(* ===== verification/VmMap.v ===== *)
(** * Mapping pages (walkpgdir and mappages of vm.c)

    walkpgdir with allocation leaves every entry as it is; mappages sets the
    entries of its range and no other.  Both take pages only from the free list
    and write only to the directory, its tables and pages from the free list. *)

From S2P Require Import Prelude Mem Kalloc Vm VmRep.

Section map.
Context (kend : Z).
Abbreviation page_ok := (page_ok kend).
Abbreviation vm := (vm kend).
Implicit Types (m : mem) (d t p : Z) (T : gmap Z Z) (k : kmem) (l : list Z).

(** Pages of the allocator and of the page table change hands, nothing else
    changes. *)
Record vstep d k l T k' l' T' : Prop := {
  vs_vm : vm k' l' d T';
  vs_out : outside (pt_pages d T ++ l) (km_mem k) (km_mem k');
  vs_perm : pt_pages d T' ++ l' ≡ₚ pt_pages d T ++ l }.
Lemma vstep_refl d k l T : vm k l d T → vstep d k l T k l T.
Proof. intros V. constructor; [done|apply outside_refl|done]. Qed.
Lemma vstep_trans d k l T k1 l1 T1 k2 l2 T2 : vstep d k l T k1 l1 T1 → vstep d k1 l1 T1 k2 l2 T2 → vstep d k l T k2 l2 T2.
Proof.
  intros [] []. constructor; [done| |by rewrite vs_perm1].
  eapply outside_trans; [done|]. eapply outside_mono; [|done]. intros p. by rewrite vs_perm0.
Qed.
Lemma vm_pages_ok k l d T : vm k l d T → Forall page_ok (pt_pages d T ++ l).
Proof.
  intros [K P _]. apply Forall_app. split; [|by eapply kinv_pages]. apply Forall_forall. intros p. by eapply pt_pages_ok.
Qed.
(** A page that belongs to neither keeps its bytes. *)
Lemma vstep_page d k l T k' l' T' p x :
  vm k l d T → vstep d k l T k' l' T' → page_ok p → p ∉ pt_pages d T ++ l → in_page p x → km_mem k' x = km_mem k x.
Proof. intros V [] Hp Hn. eapply outside_page; [done|done|by eapply vm_pages_ok|done]. Qed.

(** A new table. *)
Section new.
Context (k : kmem) (p : Z) (l : list Z) (d : Z) (T : gmap Z Z) (i : Z).
Hypothesis V : vm k (p :: l) d T.
Hypothesis Hi : 0 ≤ i < 1024.
Hypothesis HT : T !! i = None.
Definition m_clear : mem := memset p 0 (Z.to_nat KPGSIZE) (km_mem k).
Definition m_new : mem := store_word (d + 4 * i) (V2P p + 7) m_clear.
Lemma new_ok : page_ok p.
Proof. apply vm_pages_ok in V. rewrite Forall_forall in V. apply V. set_solver. Qed.
Lemma new_fresh q : q ∈ pt_pages d T → q ≠ p.
Proof. intros Hq ->. apply (vm_sep _ _ _ _ _ V p Hq). set_solver. Qed.
Lemma new_out x : ¬ in_page p x → ¬ in_page d x → m_new x = km_mem k x.
Proof.
  intros Hp Hd. pose proof (pt_dir _ _ _ _ (vm_pt _ _ _ _ _ V)) as Hdok. unfold m_new. rewrite (store_word_frame kend); [|done|done|].
  - eapply filled_out; [apply (clear_page kend), new_ok|done].
  - destruct (decide (x < d + 4 * i)); [by left|right]. destruct (decide (d + 4 * i + 4 ≤ x)); [done|].
    exfalso. apply Hd. apply (word_in_page d i); lia.
Qed.
Lemma new_pde j : 0 ≤ j < 1024 → load_word (d + 4 * j) m_new = if decide (i = j) then V2P p + 7 else load_word (d + 4 * j) (km_mem k).
Proof.
  intros Hj. pose proof (pt_dir _ _ _ _ (vm_pt _ _ _ _ _ V)) as Hdok. destruct (page_V2P kend p new_ok) as (Hm & Hr & _).
  unfold m_new. case_decide as E.
  - subst j. apply (load_store_same kend); [done|done|]. split; [lia|]. pose proof (Z.div_mod (V2P p) 4096). lia.
  - rewrite (load_store_other kend) by done. apply (load_word_frame kend); [done|done|]. intros x Hx.
    eapply filled_out; [apply (clear_page kend), new_ok|]. eapply other_page; [exact Hdok|apply new_ok| |done].
    apply new_fresh. apply pt_pages_spec. by left.
Qed.
Lemma new_table_zero n : 0 ≤ n < 1024 → load_word (p + 4 * n) m_new = 0.
Proof.
  intros Hn. pose proof (pt_dir _ _ _ _ (vm_pt _ _ _ _ _ V)) as Hdok.
  rewrite <- (load_zero kend (km_mem k) m_clear p n new_ok Hn (clear_page kend p _ new_ok)).
  apply (load_word_frame kend); [apply new_ok|done|]. intros x Hx. unfold m_new. apply (store_word_frame kend); [done|done|].
  destruct (decide (x < d + 4 * i)); [by left|right]. destruct (decide (d + 4 * i + 4 ≤ x)); [done|]. exfalso.
  eapply (other_page kend p d x); [apply new_ok|done| |done|apply (word_in_page d i); lia].
  apply not_eq_sym, new_fresh. apply pt_pages_spec. by left.
Qed.
Lemma new_vm k1 : kinv kend k1 l → km_mem k1 = km_mem k → vm (with_mem m_new k1) l d (<[i := p]> T).
Proof.
  intros K1 Hmem. pose proof V as [K P Hs]. pose proof new_ok as Hok. pose proof (ki_nodup _ _ _ K) as [Hpl _]%NoDup_cons.
  assert (d ∈ pt_pages d T) as Hdin by (apply pt_pages_spec; by left). constructor.
  - apply kinv_mem; [done|]. intros a x Ha Hx. rewrite Hmem.
    assert (page_ok a) as Haok by (eapply (Forall_forall page_ok), Ha; by eapply kinv_pages).
    apply new_out; [eapply other_page; [exact Haok|done| |done]; by intros ->|].
    eapply other_page; [exact Haok|apply P| |done]. intros ->. apply (Hs d Hdin). set_solver.
  - constructor.
    + apply P.
    + intros j t. rewrite lookup_insert_Some. intros [[<- <-]|[Hne Ht]].
      * split_and!; [lia|lia|done|apply not_eq_sym, new_fresh; done|]. simpl. by rewrite new_pde, decide_True by done.
      * destruct (pt_tab _ _ _ _ P _ _ Ht) as (H1 & H2 & H3 & H4). split_and!; [lia|lia|done|done|]. simpl. by rewrite new_pde, decide_False by done.
    + intros j Hj. rewrite lookup_insert_None. intros [Ht Hne]. simpl. rewrite new_pde, decide_False by done. by apply P.
    + intros j1 j2 t. rewrite !lookup_insert_Some.
      assert (∀ j, T !! j ≠ Some p) as Hnp by (intros j Hj; apply (new_fresh p); [apply pt_pages_spec; right; by eexists|done]).
      intros [[<- <-]|[? H1]] [[<- ?]|[? H2]]; subst; try done; [by apply Hnp in H2|by apply Hnp in H1|by apply (pt_inj _ _ _ _ P _ _ t)].
  - intros q. rewrite pt_pages_insert by done. rewrite elem_of_cons. intros [->|Hq]; [done|]. specialize (Hs q Hq). set_solver.
Qed.
Lemma new_ent n : ent m_new (<[i := p]> T) n = ent (km_mem k) T n.
Proof.
  pose proof V as [K P Hs]. unfold ent. destruct (decide (n / 1024 = i)) as [->|Hne].
  - rewrite lookup_insert_eq, HT. apply new_table_zero, Z.mod_pos_bound. lia.
  - rewrite lookup_insert_ne by done. destruct (T !! (n / 1024)) as [t|] eqn:E; [|done].
    pose proof (pt_tab _ _ _ _ P _ _ E) as (_ & Ht & Htd & _). apply (load_word_frame kend); [done|apply Z.mod_pos_bound; lia|].
    intros x Hx. apply new_out; (eapply other_page; [exact Ht| | |exact Hx]); [apply new_ok| |apply P|done].
    apply new_fresh. apply pt_pages_spec. right. by eexists.
Qed.
End new.

(** The entry for page [n] is at [r]. *)
Definition ent_at T (n r : Z) : Prop := ∃ t, T !! (n / 1024) = Some t ∧ r = t + 4 * (n mod 1024) ∧ r ≠ 0.
Lemma ent_at_intro k l d T n t : vm k l d T → T !! (n / 1024) = Some t → ent_at T n (t + 4 * (n mod 1024)).
Proof.
  intros [_ P _] Ht. exists t. split_and!; [done..|]. pose proof (pt_tab _ _ _ _ P _ _ Ht) as (_ & Hok & _).
  destruct (page_V2P kend t Hok) as (_ & _ & _ & ? & ?). pose proof (Z.mod_pos_bound n 1024). lia.
Qed.
Lemma lor7 p : page_ok p → Z.lor (Z.lor (Z.lor (V2P p) PTE_P) PTE_W) PTE_U = V2P p + 7.
Proof. intros Hp. destruct (page_V2P kend p Hp) as (Hm & _). rewrite <- !Z.lor_assoc. apply lor_add; [done|]. done. Qed.
Lemma walk_alloc k l d T va :
  vm k l d T → 0 ≤ va < 2 ^ 32 →
  ∃ r k' l' T', walkpgdir d va true k = Ok r k' ∧ vstep d k l T k' l' T' ∧
    (∀ n, ent (km_mem k') T' n = ent (km_mem k) T n) ∧ ((r = 0 ∧ l = [] ∧ T' = T) ∨ ent_at T' (va / 4096) r).
Proof.
  intros V Hva. destruct (T !! (va / 4096 / 1024)) as [t|] eqn:E.
  { exists (t + 4 * (va / 4096 mod 1024)), k, l, T. split_and!; [by eapply walk_hit|by apply vstep_refl|done|right; by eapply ent_at_intro]. }
  pose proof V as [K P Hs]. destruct (pde_addr kend d va (pt_dir _ _ _ _ P) Hva) as [Ed Hi].
  unfold walkpgdir. rewrite Ed. unfold read_word. rewrite (bind_run _ _ (load_word (d + 4 * (va / 4096 / 1024)) (km_mem k)) k k) by done.
  rewrite (pt_none _ _ _ _ P) by done. cbn [negb].
  destruct (kalloc_spec kend k l K) as (k1 & Hk1 & K1 & Hm1 & _). rewrite (bind_run _ _ _ _ _ Hk1).
  destruct l as [|p l]; simpl in *.
  - exists 0, k1, [], T. split_and!; [done| |by rewrite Hm1|by left]. constructor; [|by rewrite Hm1|done].
    constructor; [done|by rewrite Hm1|done].
  - assert (page_ok p) as Hok by (eapply new_ok; eassumption). destruct (page_V2P kend p Hok) as (_ & _ & _ & Hp0 & _).
    rewrite (proj2 (Z.eqb_neq p 0)) by lia. rewrite lor7 by done. destruct (pte_addr kend p va Hok) as [-> Hne].
    pose proof (new_vm k p l d T _ V Hi E k1 K1 Hm1) as V'. set (i := va / 4096 / 1024) in *.
    exists (p + 4 * (va / 4096 mod 1024)), (with_mem (m_new k p d i) k1), l, (<[i := p]> T). split_and!.
    + unfold set_mem, write_word, modify, mbind, M_bind, mret, M_ret. simpl. unfold m_new, m_clear, with_mem. by rewrite <- Hm1.
    + constructor; [done| |].
      * intros x Hx. simpl. eapply new_out; [done|done|done|apply Hx; set_solver|apply Hx]. apply elem_of_app. left. apply pt_pages_spec. by left.
      * rewrite pt_pages_insert by done. apply (Permutation_middle (pt_pages d T)).
    + intros n. simpl. by eapply new_ent.
    + right. eapply ent_at_intro; [done|]. apply lookup_insert_eq.
Qed.

(** Setting the entry that walkpgdir found. *)
Lemma set_ent k l d T n r w :
  vm k l d T → ent_at T n r → 0 ≤ w < 2 ^ 32 →
  read_word r k = Ok (ent (km_mem k) T n) k ∧
  ∃ k', write_word r w k = Ok tt k' ∧ vstep d k l T k' l T ∧ ∀ j, ent (km_mem k') T j = if decide (j = n) then w else ent (km_mem k) T j.
Proof.
  intros V (t & Ht & -> & _) Hw. split; [unfold read_word, gets, ent; by rewrite Ht|].
  destruct (write_ent kend k l d T n t w V Ht Hw) as (V' & He & Ho). eexists. split; [done|]. split; [|exact He].
  constructor; [done| |done]. eapply outside_mono; [|exact Ho]. intros q ->%list_elem_of_singleton.
  apply elem_of_app. left. apply pt_pages_spec. right. by eexists.
Qed.

(** *** mappages *)
(** Pages [n0] to [n0 + c - 1] are mapped to consecutive pages from [pa]. *)
Definition mapped_to (n0 c pa perm : Z) (e e' : Z → Z) : Prop :=
  ∀ n, e' n = if decide (n0 ≤ n < n0 + c) then mk_pte (pa + (n - n0) * 4096) perm else e n.
Lemma mappages_loop_spec fuel c k l d T n0 pa perm :
  vm k l d T → (0 < c)%nat → (c ≤ fuel)%nat → 0 ≤ n0 → n0 + Z.of_nat c ≤ 2 ^ 20 →
  pa mod 4096 = 0 → 0 ≤ pa → pa + Z.of_nat c * 4096 ≤ 2 ^ 32 → 0 ≤ perm < 4096 →
  (∀ n, n0 ≤ n < n0 + Z.of_nat c → present (ent (km_mem k) T n) = false) →
  ∃ r k' l' T' c', mappages_loop fuel d (n0 * 4096) ((n0 + Z.of_nat c - 1) * 4096) pa perm k = Ok r k' ∧ vstep d k l T k' l' T' ∧
    mapped_to n0 c' pa perm (ent (km_mem k) T) (ent (km_mem k') T') ∧
    ((r = 0 ∧ c' = Z.of_nat c) ∨ (r = -1 ∧ 0 ≤ c' < Z.of_nat c ∧ l' = [])).
Proof.
  revert c k l T n0 pa. induction fuel as [|fuel IH]; intros c k l T n0 pa V Hc Hf H0 Hn Hpa Hpa0 Hpa1 Hperm Habs; [lia|].
  cbn [mappages_loop]. assert (n0 * 4096 / 4096 = n0) as En by (apply Z.div_mul; lia).
  destruct (walk_alloc k l d T (n0 * 4096) V ltac:(lia)) as (r & k1 & l1 & T1 & H1 & S1 & He1 & Hr). rewrite En in Hr.
  rewrite (bind_run _ _ _ _ _ H1). destruct Hr as [(-> & -> & ->)|Hat].
  { exists (-1), k1, l1, T, 0. split_and!; [done|done| |right; split_and!; [done|lia|lia|]].
    - intros n. rewrite decide_False by lia. done.
    - pose proof (vs_perm _ _ _ _ _ _ _ S1) as Hp. rewrite app_nil_r in Hp. apply Permutation_length in Hp. rewrite length_app in Hp.
      destruct l1; [done|]. simpl in Hp. lia. }
  assert (r ≠ 0) as Hr0 by (by destruct Hat as (? & _ & _ & ?)). rewrite (proj2 (Z.eqb_neq r 0)) by done.
  destruct (mk_pte_spec pa perm Hpa ltac:(lia) Hperm) as (Hw & _).
  destruct (set_ent k1 l1 d T1 n0 r (mk_pte pa perm) (vs_vm _ _ _ _ _ _ _ S1) Hat Hw) as (Hrd & k2 & H2 & S2 & He2).
  rewrite (bind_run _ _ _ _ _ Hrd), He1, Habs by lia. fold (mk_pte pa perm). rewrite (bind_run _ _ _ _ _ H2).
  pose proof (vstep_trans _ _ _ _ _ _ _ _ _ _ S1 S2) as S12. destruct (decide (c = 1)%nat) as [->|Hc1].
  - replace (n0 + Z.of_nat 1 - 1) with n0 by lia. rewrite Z.eqb_refl. exists 0, k2, l1, T1, 1. split_and!; [done|done| |by left].
    intros n. rewrite He2, He1. destruct (decide (n = n0)) as [->|]; [rewrite decide_True by lia; f_equal; lia|by rewrite decide_False by lia].
  - rewrite (proj2 (Z.eqb_neq _ _)) by lia. unfold KPGSIZE. rewrite !u32_small by lia.
    replace (n0 * 4096 + 4096) with ((n0 + 1) * 4096) by lia. replace (n0 + Z.of_nat c - 1) with (n0 + 1 + Z.of_nat (c - 1) - 1) by lia.
    destruct (IH (c - 1)%nat k2 l1 T1 (n0 + 1) (pa + 4096)) as (r' & k3 & l3 & T3 & c' & H3 & S3 & He3 & Hr3);
      [apply S12|lia|lia|lia|lia|rewrite <- Z.add_mod_idemp_r by lia; by rewrite Z.add_0_r|lia|lia|done| |].
    + intros n Hn'. rewrite He2, He1, decide_False by lia. apply Habs. lia.
    + exists r', k3, l3, T3, (1 + c'). split_and!; [exact H3|by eapply vstep_trans| |destruct Hr3; [left|right]; intuition lia].
      assert (0 ≤ c') by (destruct Hr3; lia). intros n. rewrite He3, He2, He1. repeat case_decide; try lia; try done; f_equal; lia.
Qed.
Lemma mappages_spec k l d T n0 c pa perm :
  vm k l d T → 0 < c → 0 ≤ n0 → n0 + c ≤ 2 ^ 20 → pa mod 4096 = 0 → 0 ≤ pa → pa + c * 4096 ≤ 2 ^ 32 → 0 ≤ perm < 4096 →
  (∀ n, n0 ≤ n < n0 + c → present (ent (km_mem k) T n) = false) →
  ∃ r k' l' T' c', mappages d (n0 * 4096) (c * 4096) pa perm k = Ok r k' ∧ vstep d k l T k' l' T' ∧
    mapped_to n0 c' pa perm (ent (km_mem k) T) (ent (km_mem k') T') ∧
    ((r = 0 ∧ c' = c) ∨ (r = -1 ∧ 0 ≤ c' < c ∧ l' = [])).
Proof.
  intros V Hc H0 Hn Hpa Hpa0 Hpa1 Hperm Habs. unfold mappages. rewrite !PGROUNDDOWN_div, Z.div_mul by lia. rewrite u32_small by lia.
  replace ((n0 * 4096 + c * 4096 - 1) / 4096) with (n0 + Z.of_nat (Z.to_nat c) - 1).
  2: { apply (Z.div_unique _ _ _ 4095); lia. }
  destruct (mappages_loop_spec NPAGES (Z.to_nat c) k l d T n0 pa perm) as (r & k' & l' & T' & c' & H & S & He & Hr);
    [done|lia|unfold NPAGES; change (2 ^ 32 / KPGSIZE) with (2 ^ 20); lia|lia|lia|done|lia|lia|done|intros n Hn'; apply Habs; lia|].
  exists r, k', l', T', c'. split_and!; try done. destruct Hr; [left|right]; intuition lia.
Qed.
End map.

Instructions to follow:
After locating the line with "apply (Z.div_unique _" in the records above, please set down that line and all later ones exactly, and no other line.

Worked solution:
  2: { apply (Z.div_unique _ _ _ 4095); lia. }
  destruct (mappages_loop_spec NPAGES (Z.to_nat c) k l d T n0 pa perm) as (r & k' & l' & T' & c' & H & S & He & Hr);
    [done|lia|unfold NPAGES; change (2 ^ 32 / KPGSIZE) with (2 ^ 20); lia|lia|lia|done|lia|lia|done|intros n Hn'; apply Habs; lia|].
  exists r, k', l', T', c'. split_and!; try done. destruct Hr; [left|right]; intuition lia.
Qed.
End map.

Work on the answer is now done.